Instructions to follow: Return each line of the data below that contains the string "calculatePaidAndFree".

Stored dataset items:
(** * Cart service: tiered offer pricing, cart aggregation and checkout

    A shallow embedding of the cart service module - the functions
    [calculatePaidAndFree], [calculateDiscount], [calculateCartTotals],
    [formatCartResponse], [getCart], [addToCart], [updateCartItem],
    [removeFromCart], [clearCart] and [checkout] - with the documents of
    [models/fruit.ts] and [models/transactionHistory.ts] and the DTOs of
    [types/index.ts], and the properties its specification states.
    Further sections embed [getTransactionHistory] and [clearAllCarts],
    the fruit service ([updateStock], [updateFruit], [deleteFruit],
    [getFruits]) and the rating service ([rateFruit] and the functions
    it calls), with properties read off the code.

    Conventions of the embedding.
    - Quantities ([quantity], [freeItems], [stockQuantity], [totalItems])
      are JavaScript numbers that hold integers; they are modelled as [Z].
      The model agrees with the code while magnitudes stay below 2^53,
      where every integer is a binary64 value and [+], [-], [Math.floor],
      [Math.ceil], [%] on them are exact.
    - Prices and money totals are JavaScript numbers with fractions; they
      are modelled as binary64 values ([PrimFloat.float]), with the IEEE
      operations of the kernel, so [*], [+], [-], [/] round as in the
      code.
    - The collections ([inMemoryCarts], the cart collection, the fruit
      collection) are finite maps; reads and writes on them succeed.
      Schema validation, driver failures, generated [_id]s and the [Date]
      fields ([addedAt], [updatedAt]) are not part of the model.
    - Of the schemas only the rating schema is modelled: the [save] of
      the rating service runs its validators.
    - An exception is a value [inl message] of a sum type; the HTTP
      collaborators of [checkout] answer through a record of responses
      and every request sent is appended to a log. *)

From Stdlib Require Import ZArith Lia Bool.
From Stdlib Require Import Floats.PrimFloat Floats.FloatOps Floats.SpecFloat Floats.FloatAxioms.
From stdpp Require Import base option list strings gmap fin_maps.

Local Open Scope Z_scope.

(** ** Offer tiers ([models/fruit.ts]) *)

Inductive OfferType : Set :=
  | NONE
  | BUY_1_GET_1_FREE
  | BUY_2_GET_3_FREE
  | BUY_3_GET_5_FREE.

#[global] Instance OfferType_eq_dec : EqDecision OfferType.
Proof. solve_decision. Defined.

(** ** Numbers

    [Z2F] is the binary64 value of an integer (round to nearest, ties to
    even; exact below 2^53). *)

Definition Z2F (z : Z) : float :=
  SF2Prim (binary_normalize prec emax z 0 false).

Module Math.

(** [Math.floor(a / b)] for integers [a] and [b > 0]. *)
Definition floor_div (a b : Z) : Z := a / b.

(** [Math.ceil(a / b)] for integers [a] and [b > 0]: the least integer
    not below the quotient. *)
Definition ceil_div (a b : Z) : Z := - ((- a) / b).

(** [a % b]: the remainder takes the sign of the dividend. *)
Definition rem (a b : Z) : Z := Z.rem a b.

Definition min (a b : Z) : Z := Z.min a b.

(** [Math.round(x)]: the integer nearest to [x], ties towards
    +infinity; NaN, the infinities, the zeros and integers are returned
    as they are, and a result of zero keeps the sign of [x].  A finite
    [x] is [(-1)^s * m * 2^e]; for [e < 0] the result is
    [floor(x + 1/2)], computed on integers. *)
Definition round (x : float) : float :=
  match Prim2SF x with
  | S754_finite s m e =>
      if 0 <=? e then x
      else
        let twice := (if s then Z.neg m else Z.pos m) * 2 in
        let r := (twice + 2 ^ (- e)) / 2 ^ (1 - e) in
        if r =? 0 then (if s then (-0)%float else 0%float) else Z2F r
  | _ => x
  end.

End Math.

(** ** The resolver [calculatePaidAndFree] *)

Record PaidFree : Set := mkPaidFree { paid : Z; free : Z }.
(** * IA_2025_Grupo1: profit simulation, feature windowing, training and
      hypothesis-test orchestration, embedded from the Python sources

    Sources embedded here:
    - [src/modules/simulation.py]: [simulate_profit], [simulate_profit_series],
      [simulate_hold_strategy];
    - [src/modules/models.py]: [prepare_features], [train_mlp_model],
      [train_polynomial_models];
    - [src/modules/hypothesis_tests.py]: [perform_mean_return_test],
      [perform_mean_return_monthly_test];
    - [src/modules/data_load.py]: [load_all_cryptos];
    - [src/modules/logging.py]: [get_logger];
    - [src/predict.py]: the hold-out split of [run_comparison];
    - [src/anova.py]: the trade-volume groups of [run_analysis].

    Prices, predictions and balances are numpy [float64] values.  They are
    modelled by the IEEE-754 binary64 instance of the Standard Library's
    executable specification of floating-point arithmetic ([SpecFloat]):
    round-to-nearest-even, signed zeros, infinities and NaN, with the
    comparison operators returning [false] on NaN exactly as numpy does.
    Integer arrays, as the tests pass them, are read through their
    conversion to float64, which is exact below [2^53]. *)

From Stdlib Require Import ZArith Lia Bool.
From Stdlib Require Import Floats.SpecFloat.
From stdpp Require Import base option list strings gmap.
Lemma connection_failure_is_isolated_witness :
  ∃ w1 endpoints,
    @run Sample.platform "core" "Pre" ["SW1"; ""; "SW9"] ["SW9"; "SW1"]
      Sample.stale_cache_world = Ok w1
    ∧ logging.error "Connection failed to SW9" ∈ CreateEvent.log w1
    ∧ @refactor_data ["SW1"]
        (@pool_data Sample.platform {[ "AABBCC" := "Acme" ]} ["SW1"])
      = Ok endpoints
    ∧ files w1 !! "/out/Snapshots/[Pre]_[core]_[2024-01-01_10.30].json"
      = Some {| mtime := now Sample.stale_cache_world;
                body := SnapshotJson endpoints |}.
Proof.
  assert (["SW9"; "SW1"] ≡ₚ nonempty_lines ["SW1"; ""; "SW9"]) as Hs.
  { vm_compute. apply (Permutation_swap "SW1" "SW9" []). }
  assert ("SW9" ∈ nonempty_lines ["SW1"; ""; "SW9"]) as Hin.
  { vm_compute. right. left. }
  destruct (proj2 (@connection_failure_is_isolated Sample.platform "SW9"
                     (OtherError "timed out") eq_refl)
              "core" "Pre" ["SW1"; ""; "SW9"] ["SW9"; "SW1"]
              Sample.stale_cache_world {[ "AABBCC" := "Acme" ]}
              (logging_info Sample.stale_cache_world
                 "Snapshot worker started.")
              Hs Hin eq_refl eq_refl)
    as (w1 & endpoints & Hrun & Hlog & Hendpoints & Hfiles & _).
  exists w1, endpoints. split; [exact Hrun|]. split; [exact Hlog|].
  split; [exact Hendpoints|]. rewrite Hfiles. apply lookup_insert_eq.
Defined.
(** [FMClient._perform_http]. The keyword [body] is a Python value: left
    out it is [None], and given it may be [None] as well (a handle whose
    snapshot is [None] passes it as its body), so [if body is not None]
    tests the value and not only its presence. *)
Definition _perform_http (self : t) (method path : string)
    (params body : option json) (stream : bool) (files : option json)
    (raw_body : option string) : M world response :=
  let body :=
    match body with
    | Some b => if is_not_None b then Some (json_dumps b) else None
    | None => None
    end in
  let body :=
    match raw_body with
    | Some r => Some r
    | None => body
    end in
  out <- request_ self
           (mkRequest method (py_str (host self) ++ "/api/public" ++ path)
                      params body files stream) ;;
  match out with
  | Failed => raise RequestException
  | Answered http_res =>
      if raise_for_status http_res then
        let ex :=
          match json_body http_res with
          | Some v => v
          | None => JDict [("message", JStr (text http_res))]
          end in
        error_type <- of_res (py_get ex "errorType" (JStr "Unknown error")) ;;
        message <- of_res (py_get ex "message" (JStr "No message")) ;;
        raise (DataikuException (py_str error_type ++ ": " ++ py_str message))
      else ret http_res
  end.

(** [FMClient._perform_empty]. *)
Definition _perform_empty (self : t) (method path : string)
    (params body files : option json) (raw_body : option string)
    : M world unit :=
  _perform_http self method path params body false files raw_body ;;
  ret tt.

Expected output:
    [calculatePaidAndFree], [calculateDiscount], [calculateCartTotals],
(** ** The resolver [calculatePaidAndFree] *)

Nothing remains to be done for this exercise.